* Work instruction *
Set down exactly the lines below, starting at the one that contains "(** [Board board" and ending at the one that contains "match computeMove main_ai b1 with", with both of those lines included and nothing else.

--- START ---

(* ===== verification/Game.v ===== *)
(** * The controller of [src/main.cpp]

    Module [Game] models the globals [board], [turn] and [playing] of
    [main.cpp] as a record and the two event handlers as functions on it:
    [moveButtonCallback] (a click on a column button, running [handleMove]:
    the human's drop, the verdict, the AI's reply through
    [AI::computeMove] with [main_ai], the second verdict) and
    [resetButtonCallback].  A drop that reaches undefined behaviour makes
    the handler return [None].  The reachable states are those of the step
    relation [step] from the initial globals; the theorems give their
    invariant, what a click does, and that a game ends ([run_clicks] and
    [play] run sequences of clicks).  The DOM effects of the same handlers
    are in [Page], which refines this model. *)

From S2P Require Import Prelude Board Interface Heuristic Search SearchSpec Strategy.
Import Board (piece(..), win_state(..), ROWS, COLUMNS).

Module Game.

(** The globals [board], [turn] and [playing] (main.cpp 27-30, 91). *)
Record game := mkGame { board : Board.board; turn : piece; playing : bool }.

(** [Board board = Board()], [int turn = Board::PIECE_A], [bool playing = true];
    [garbage] is the uninitialised array the constructor resets. *)
Definition initial (garbage : Board.board) : game :=
  mkGame (Board.Board_new garbage) PIECE_A true.

(** [changeTurn] (main.cpp 93-105), without its label text. *)
Definition changeTurn (turn : piece) : piece :=
  if decide (turn = PIECE_A) then PIECE_B else PIECE_A.

(** The [if]/[else if] chain on [winState]: [DRAW], [WIN_STATE_A] and
    [WIN_STATE_B] stop the game ([playing = false]); the [else] goes on. *)
Definition game_over (winState : win_state) : bool :=
  match winState with
  | WIN_STATE_DRAW | WIN_STATE_A | WIN_STATE_B => true
  | WIN_STATE_NOT_FINISHED => false
  end.

(** [handleMove] (main.cpp 107-166): the human's drop in [col]; if the game
    goes on, [changeTurn], the AI's column, its drop with the new [turn],
    and either the end of the game or [changeTurn] back. *)
Definition handleMove (g : game) (col : nat) : option game :=
  match Board.addMove (board g) col (turn g) with
  | None => None
  | Some (_, b1) =>
      if game_over (Board.checkWin b1) then Some (mkGame b1 (turn g) false)
      else
        let t := changeTurn (turn g) in
        match computeMove main_ai b1 with
        | None => None
        | Some (move, b2) =>
            match Board.addMove b2 move t with
            | None => None
            | Some (_, b3) =>
                if game_over (Board.checkWin b3) then Some (mkGame b3 t false)
                else Some (mkGame b3 (changeTurn t) (playing g))
            end
        end
  end.

(** [moveButtonCallback] (main.cpp 168-177): clicks count only while
    [playing]; [col] is the button's id. *)
Definition moveButtonCallback (g : game) (col : nat) : option game :=
  if playing g then handleMove g col else Some g.

(** [resetButtonCallback] (main.cpp 179-188). *)
Definition resetButtonCallback (g : game) : game :=
  mkGame (Board.reset (board g)) PIECE_A true.

(** The page's events: a click on one of the [COLUMNS] column buttons, or
    on the reset button. *)
Inductive event := Click (col : nat) | ResetClick.

Inductive step : game -> event -> game -> Prop :=
  | step_click g col g' :
      col < COLUMNS -> moveButtonCallback g col = Some g' -> step g (Click col) g'
  | step_reset g : step g ResetClick (resetButtonCallback g).

Inductive reachable : game -> Prop :=
  | reachable_initial garbage : Board.wf garbage -> reachable (initial garbage)
  | reachable_step g e g' : reachable g -> step g e g' -> reachable g'.

(** ** Counting pieces *)

Definition count (b : Board.board) (p : piece) : nat :=
  sum_list (map (fun cells => length (filter (fun x => x = p) cells)) (Board.pieces b)).

Lemma count_setPiece b r c p q :
  Board.wf b -> r < ROWS -> c < COLUMNS ->
  count (Board.setPiece b r c q) p + (if decide (Board.getPiece b r c = p) then 1 else 0)
  = count b p + (if decide (q = p) then 1 else 0).
Proof.
  intros [Hlen Hrows] Hr Hc. unfold count, Board.setPiece, Board.getPiece; simpl.
  destruct (Board.pieces b !! r) as [cells|] eqn:E;
    [|apply lookup_ge_None in E; lia].
  pose proof (proj1 (Forall_lookup _ _) Hrows _ _ E) as Hcells. simpl in Hcells.
  destruct (cells !! c) as [x|] eqn:Ex; [|apply lookup_ge_None in Ex; lia]. simpl.
  pose proof (sum_list_alter (fun cells => length (filter (fun x => x = p) cells))
                (fun cells => <[c:=q]> cells) _ r cells E) as H1.
  pose proof (filter_eq_insert cells c x q p Ex) as H2. simpl in H1. lia.
Qed.
(* ===== verification/Controller.v ===== *)
(** * The controller as the phase machine of the design

    The design describes the click-driven control flow as a machine with
    the phases [AwaitingMove], [ComputingEngineMove] and [GameOver] and
    the events move-submitted, engine-move-computed and terminal-detected.
    Module [Controller] writes that machine as a labelled step relation
    [cstep] on a phase and a board: the human's drop and the engine's drop
    are legal drops of red and yellow on an unfinished board, a finished
    board leads to [GameOver], where no move is accepted, and the reset
    gives the empty board.  [run] chains steps along a trace of events.

    [moveButtonCallback] runs a whole round (the human's drop, the verdict,
    the AI's drop, the verdict) in one synchronous call, so the intermediate
    phase [ComputingEngineMove] is never visible between two events of the
    page.  The refinement theorem maps every step of [Game.step] from a
    reachable state onto a run of the phase machine whose trace is the
    round the click played. *)

From S2P Require Import Prelude Board Interface Heuristic Search SearchSpec Strategy Game.
Import Board (piece(..), win_state(..), ROWS, COLUMNS).

Module Controller.
Import Game.

Inductive phase := AwaitingMove | ComputingEngineMove | GameOver.

#[export] Instance phase_eq_dec : EqDecision phase.
Proof. solve_decision. Defined.

Inductive cevent :=
  | MoveSubmitted (col : nat)
  | EngineMoveComputed (col : nat)
  | TerminalDetected
  | GameReset.

Record cstate := CState { phase_of : phase; cboard : Board.board }.

(** The phase machine: the human (red) moves while [AwaitingMove], the
    engine (yellow) while [ComputingEngineMove]; a move needs an unfinished
    board and a column the drop accepts; a finished board is detected in
    either phase and ends the game; a reset starts over from any phase. *)
Inductive cstep : cstate -> cevent -> cstate -> Prop :=
  | cs_submit b col row b' :
      Board.checkWin b = WIN_STATE_NOT_FINISHED -> col < COLUMNS ->
      Board.addMove b col PIECE_A = Some (row, b') ->
      cstep (CState AwaitingMove b) (MoveSubmitted col) (CState ComputingEngineMove b')
  | cs_engine b col row b' :
      Board.checkWin b = WIN_STATE_NOT_FINISHED -> col < COLUMNS ->
      Board.addMove b col PIECE_B = Some (row, b') ->
      cstep (CState ComputingEngineMove b) (EngineMoveComputed col) (CState AwaitingMove b')
  | cs_terminal ph b :
      ph <> GameOver -> Board.checkWin b <> WIN_STATE_NOT_FINISHED ->
      cstep (CState ph b) TerminalDetected (CState GameOver b)
  | cs_reset s :
      cstep s GameReset (CState AwaitingMove Board.empty_board).

Inductive run : cstate -> list cevent -> cstate -> Prop :=
  | run_nil s : run s [] s
  | run_cons s e s1 es s2 : cstep s e s1 -> run s1 es s2 -> run s (e :: es) s2.

#[export] Hint Constructors cstep run : c4.
#[local] Hint Extern 1 (~ @eq phase _ _) => discriminate : c4.

(** The phase a state of the page shows between two events. *)
Definition abs (g : game) : cstate :=
  CState (if playing g then AwaitingMove else GameOver) (board g).

(** The rounds a click on column [col] may play while the game is on: the
    human's move ends the game, or the engine answers, and its move may
    end the game. *)
Definition click_trace (col : nat) (es : list cevent) : Prop :=
  es = [MoveSubmitted col; TerminalDetected] \/
  exists m, es = [MoveSubmitted col; EngineMoveComputed m] \/
            es = [MoveSubmitted col; EngineMoveComputed m; TerminalDetected].

(** The trace an event of the page plays: a reset, a round while the game
    is on, nothing once it is over. *)
Definition event_trace (pl : bool) (e : event) (es : list cevent) : Prop :=
  match e with
  | ResetClick => es = [GameReset]
  | Click col => if pl then click_trace col es else es = []
  end.

(** The round of [handleMove] on a game in progress, as a run. *)
Lemma handleMove_run g col g' :
  game_inv g -> playing g = true -> col < COLUMNS -> handleMove g col = Some g' ->
  exists es, click_trace col es /\ run (abs g) es (abs g').
Proof.
  destruct g as [b t pl]. intros (_ & _ & Hplay & _) Hpl Hc Hh; simpl in *. subst pl.
  destruct (Hplay eq_refl) as (-> & Hnf & _).
  unfold handleMove in Hh; cbn [board turn playing] in Hh.
  destruct (Board.addMove b col PIECE_A) as [[row b1]|] eqn:Hadd; [|discriminate].
  destruct (game_over (Board.checkWin b1)) eqn:Hover.
  { injection Hh as <-. apply game_over_true in Hover.
    exists [MoveSubmitted col; TerminalDetected]. split; [by left|].
    unfold abs; simpl. eauto with c4. }
  apply game_over_false in Hover.
  destruct (ai_reply b1 Hover) as (move & Hcm & Hm & _).
  rewrite Hcm, changeTurn_A in Hh.
  destruct (Board.addMove b1 move PIECE_B) as [[row2 b3]|] eqn:Hadd2; [|discriminate].
  destruct (game_over (Board.checkWin b3)) eqn:Hover2; injection Hh as <-.
  - apply game_over_true in Hover2.
    exists [MoveSubmitted col; EngineMoveComputed move; TerminalDetected].
    split; [right; eauto|]. unfold abs; simpl. eauto 10 with c4.
  - exists [MoveSubmitted col; EngineMoveComputed move].
    split; [right; eauto|]. unfold abs; simpl. eauto with c4.
Qed.

(** C32: Refinement onto the phase machine.  Every event the page handles
    from a reachable state is a run of the design's phase machine from the
    phase and board before it to the phase and board after it, along the
    trace the event plays: a reset starts over from the empty board, a
    click while the game is on plays the human's move and then either the
    verdict or the engine's move (with the verdict when it ends the game),
    and a click after the end plays nothing. *)
Theorem step_refines_phases g e g' :
  reachable g -> step g e g' ->
  exists es, event_trace (playing g) e es /\ run (abs g) es (abs g').
Proof.
  intros Hr Hstep. pose proof (reachable_game_inv g Hr) as Hinv.
  destruct Hstep as [g col g' Hc Hcb|g].
  - unfold moveButtonCallback in Hcb. simpl. destruct (playing g) eqn:Hpl.
    + exact (handleMove_run g col g' Hinv Hpl Hc Hcb).
    + injection Hcb as <-. eauto with c4.
  - exists [GameReset]. split; [done|]. destruct Hinv as [Hwf _].
    unfold abs, resetButtonCallback; simpl. rewrite Board.reset_is_empty by done.
    eauto with c4.
Qed.

End Controller.

Lemma step_refines_phases_witness :
  exists es, Controller.event_trace true Game.ResetClick es /\
    Controller.run (Controller.abs (Game.initial Board.empty_board)) es
      (Controller.abs (Game.resetButtonCallback (Game.initial Board.empty_board))).
Proof.
  apply (Controller.step_refines_phases (Game.initial Board.empty_board) Game.ResetClick).
  - apply Game.reachable_initial, Board.empty_board_wf.
  - apply Game.step_reset.
Defined.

--- END ---

* Result of this task *
(** [Board board = Board()], [int turn = Board::PIECE_A], [bool playing = true];
    [garbage] is the uninitialised array the constructor resets. *)
Definition initial (garbage : Board.board) : game :=
  mkGame (Board.Board_new garbage) PIECE_A true.

(** [changeTurn] (main.cpp 93-105), without its label text. *)
Definition changeTurn (turn : piece) : piece :=
  if decide (turn = PIECE_A) then PIECE_B else PIECE_A.

(** The [if]/[else if] chain on [winState]: [DRAW], [WIN_STATE_A] and
    [WIN_STATE_B] stop the game ([playing = false]); the [else] goes on. *)
Definition game_over (winState : win_state) : bool :=
  match winState with
  | WIN_STATE_DRAW | WIN_STATE_A | WIN_STATE_B => true
  | WIN_STATE_NOT_FINISHED => false
  end.

(** [handleMove] (main.cpp 107-166): the human's drop in [col]; if the game
    goes on, [changeTurn], the AI's column, its drop with the new [turn],
    and either the end of the game or [changeTurn] back. *)
Definition handleMove (g : game) (col : nat) : option game :=
  match Board.addMove (board g) col (turn g) with
  | None => None
  | Some (_, b1) =>
      if game_over (Board.checkWin b1) then Some (mkGame b1 (turn g) false)
      else
        let t := changeTurn (turn g) in
        match computeMove main_ai b1 with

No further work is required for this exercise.